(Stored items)
********************

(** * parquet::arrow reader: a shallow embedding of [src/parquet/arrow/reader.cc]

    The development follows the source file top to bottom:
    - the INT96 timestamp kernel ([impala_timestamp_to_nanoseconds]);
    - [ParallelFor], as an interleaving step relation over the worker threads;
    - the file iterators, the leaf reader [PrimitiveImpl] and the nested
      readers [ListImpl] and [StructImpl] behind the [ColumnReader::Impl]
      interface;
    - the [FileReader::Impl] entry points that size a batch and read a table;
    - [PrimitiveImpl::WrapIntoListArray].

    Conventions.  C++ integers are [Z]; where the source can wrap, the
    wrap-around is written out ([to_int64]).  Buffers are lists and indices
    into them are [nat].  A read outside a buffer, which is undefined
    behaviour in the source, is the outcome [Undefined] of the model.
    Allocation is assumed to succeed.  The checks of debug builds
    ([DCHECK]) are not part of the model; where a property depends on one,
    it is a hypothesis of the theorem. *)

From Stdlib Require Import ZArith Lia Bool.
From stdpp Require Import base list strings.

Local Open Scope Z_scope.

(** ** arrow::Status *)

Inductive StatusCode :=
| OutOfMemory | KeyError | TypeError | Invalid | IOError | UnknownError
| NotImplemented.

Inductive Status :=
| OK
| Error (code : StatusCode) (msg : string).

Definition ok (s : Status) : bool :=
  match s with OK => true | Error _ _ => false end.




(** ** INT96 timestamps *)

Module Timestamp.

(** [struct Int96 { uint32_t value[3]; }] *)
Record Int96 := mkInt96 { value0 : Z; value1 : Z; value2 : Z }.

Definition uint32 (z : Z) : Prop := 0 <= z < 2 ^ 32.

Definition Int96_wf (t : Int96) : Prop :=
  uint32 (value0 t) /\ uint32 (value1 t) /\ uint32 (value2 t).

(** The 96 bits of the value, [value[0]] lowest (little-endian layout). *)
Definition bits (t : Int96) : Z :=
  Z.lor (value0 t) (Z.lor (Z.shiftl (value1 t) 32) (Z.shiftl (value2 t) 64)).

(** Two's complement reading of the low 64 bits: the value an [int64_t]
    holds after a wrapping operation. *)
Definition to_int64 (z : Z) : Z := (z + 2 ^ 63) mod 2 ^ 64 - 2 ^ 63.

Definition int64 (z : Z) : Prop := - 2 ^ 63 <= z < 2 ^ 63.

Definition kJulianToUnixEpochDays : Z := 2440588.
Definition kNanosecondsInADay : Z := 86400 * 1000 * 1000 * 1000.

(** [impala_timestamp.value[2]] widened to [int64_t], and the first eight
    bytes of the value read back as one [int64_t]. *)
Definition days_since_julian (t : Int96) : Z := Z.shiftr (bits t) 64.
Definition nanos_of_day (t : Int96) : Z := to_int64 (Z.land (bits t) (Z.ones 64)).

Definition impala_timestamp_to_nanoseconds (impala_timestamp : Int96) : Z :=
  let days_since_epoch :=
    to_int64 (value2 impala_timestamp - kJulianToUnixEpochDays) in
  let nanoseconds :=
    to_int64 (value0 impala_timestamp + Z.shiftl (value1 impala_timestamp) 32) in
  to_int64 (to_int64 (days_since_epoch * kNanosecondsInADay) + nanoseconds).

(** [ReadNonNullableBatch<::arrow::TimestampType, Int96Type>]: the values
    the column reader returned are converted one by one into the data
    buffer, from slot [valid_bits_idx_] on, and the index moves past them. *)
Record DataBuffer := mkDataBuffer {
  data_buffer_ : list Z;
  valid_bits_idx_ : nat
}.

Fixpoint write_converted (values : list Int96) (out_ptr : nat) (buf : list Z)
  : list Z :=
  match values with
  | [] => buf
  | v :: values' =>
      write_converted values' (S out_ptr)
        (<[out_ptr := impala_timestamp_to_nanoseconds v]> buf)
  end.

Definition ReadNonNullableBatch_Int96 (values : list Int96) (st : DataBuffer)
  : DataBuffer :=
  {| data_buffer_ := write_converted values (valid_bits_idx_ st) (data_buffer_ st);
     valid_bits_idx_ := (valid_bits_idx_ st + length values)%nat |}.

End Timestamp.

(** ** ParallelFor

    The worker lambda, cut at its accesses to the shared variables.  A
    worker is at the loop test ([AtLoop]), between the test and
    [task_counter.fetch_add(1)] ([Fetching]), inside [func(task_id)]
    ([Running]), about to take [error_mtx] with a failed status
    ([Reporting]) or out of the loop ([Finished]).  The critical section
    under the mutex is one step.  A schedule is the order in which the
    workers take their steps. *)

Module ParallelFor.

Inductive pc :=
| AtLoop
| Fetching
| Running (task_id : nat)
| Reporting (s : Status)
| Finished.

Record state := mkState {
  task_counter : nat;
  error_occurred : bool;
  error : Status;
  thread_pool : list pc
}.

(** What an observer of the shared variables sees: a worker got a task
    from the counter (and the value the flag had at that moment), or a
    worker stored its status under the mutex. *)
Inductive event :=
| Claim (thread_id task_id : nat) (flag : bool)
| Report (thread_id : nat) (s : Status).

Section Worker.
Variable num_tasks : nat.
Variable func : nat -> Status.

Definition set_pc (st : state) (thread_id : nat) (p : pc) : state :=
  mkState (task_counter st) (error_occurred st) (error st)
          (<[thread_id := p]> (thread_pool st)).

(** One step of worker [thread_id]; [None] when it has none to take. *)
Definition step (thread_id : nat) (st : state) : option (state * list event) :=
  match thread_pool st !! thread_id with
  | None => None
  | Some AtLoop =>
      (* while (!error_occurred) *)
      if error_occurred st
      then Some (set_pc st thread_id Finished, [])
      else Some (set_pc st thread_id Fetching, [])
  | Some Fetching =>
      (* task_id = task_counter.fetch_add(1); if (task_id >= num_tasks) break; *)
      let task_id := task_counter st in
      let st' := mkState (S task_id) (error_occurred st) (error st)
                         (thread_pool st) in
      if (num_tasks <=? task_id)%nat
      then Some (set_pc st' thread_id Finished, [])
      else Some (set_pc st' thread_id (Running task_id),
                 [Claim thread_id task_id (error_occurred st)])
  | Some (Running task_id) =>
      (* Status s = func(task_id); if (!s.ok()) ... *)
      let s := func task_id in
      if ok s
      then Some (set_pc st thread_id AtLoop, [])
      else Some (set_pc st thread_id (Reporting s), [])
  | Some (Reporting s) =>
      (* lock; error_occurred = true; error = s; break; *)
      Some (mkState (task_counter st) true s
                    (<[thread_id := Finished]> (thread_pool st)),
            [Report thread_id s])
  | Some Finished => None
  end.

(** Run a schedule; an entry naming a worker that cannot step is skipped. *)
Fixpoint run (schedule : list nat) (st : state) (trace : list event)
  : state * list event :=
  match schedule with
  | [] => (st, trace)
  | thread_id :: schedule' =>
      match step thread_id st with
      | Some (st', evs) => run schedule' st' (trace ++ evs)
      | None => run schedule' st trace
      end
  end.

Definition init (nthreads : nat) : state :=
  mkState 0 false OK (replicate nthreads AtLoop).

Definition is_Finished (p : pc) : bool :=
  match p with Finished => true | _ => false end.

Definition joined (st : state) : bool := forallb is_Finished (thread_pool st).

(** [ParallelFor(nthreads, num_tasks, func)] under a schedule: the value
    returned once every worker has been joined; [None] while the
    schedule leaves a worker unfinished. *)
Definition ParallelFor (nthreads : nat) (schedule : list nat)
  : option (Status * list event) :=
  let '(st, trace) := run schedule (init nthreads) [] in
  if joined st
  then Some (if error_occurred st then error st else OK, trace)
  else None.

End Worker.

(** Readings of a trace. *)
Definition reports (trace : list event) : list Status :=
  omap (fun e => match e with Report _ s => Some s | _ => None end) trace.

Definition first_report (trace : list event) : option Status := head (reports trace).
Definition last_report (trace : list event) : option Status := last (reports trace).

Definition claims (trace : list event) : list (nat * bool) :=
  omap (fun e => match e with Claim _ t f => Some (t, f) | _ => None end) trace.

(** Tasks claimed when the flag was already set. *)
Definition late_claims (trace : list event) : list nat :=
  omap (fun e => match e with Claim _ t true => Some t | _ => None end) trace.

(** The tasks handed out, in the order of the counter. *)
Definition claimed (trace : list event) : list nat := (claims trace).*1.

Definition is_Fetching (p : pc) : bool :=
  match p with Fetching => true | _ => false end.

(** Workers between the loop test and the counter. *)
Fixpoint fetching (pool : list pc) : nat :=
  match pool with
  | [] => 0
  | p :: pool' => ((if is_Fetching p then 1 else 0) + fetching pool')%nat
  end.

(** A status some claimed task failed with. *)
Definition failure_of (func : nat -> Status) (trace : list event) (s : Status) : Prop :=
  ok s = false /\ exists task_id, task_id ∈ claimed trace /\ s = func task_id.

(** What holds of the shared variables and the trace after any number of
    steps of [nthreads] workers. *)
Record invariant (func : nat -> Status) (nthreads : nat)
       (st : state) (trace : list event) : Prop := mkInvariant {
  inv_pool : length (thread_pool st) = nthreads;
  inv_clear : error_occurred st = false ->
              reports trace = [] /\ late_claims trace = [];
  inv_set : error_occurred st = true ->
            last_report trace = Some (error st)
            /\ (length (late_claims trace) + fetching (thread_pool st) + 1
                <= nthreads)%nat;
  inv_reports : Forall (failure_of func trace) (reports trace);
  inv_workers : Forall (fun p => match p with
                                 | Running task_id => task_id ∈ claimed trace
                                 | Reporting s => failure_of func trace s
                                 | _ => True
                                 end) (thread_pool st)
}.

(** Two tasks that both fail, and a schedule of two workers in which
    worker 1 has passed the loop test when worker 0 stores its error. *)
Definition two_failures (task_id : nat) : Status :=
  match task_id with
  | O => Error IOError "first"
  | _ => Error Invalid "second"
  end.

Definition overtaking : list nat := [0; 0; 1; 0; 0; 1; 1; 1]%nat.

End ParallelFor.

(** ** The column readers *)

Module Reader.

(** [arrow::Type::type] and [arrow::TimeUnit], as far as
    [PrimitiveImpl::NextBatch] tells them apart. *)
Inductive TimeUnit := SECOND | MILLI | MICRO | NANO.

********************

▶ **Problem requirements**: Return a copy of every line in the records that includes the string "shiftl".

▶ **Solved exercise**:
  Z.lor (value0 t) (Z.lor (Z.shiftl (value1 t) 32) (Z.shiftl (value2 t) 64)).
    to_int64 (value0 impala_timestamp + Z.shiftl (value1 impala_timestamp) 32) in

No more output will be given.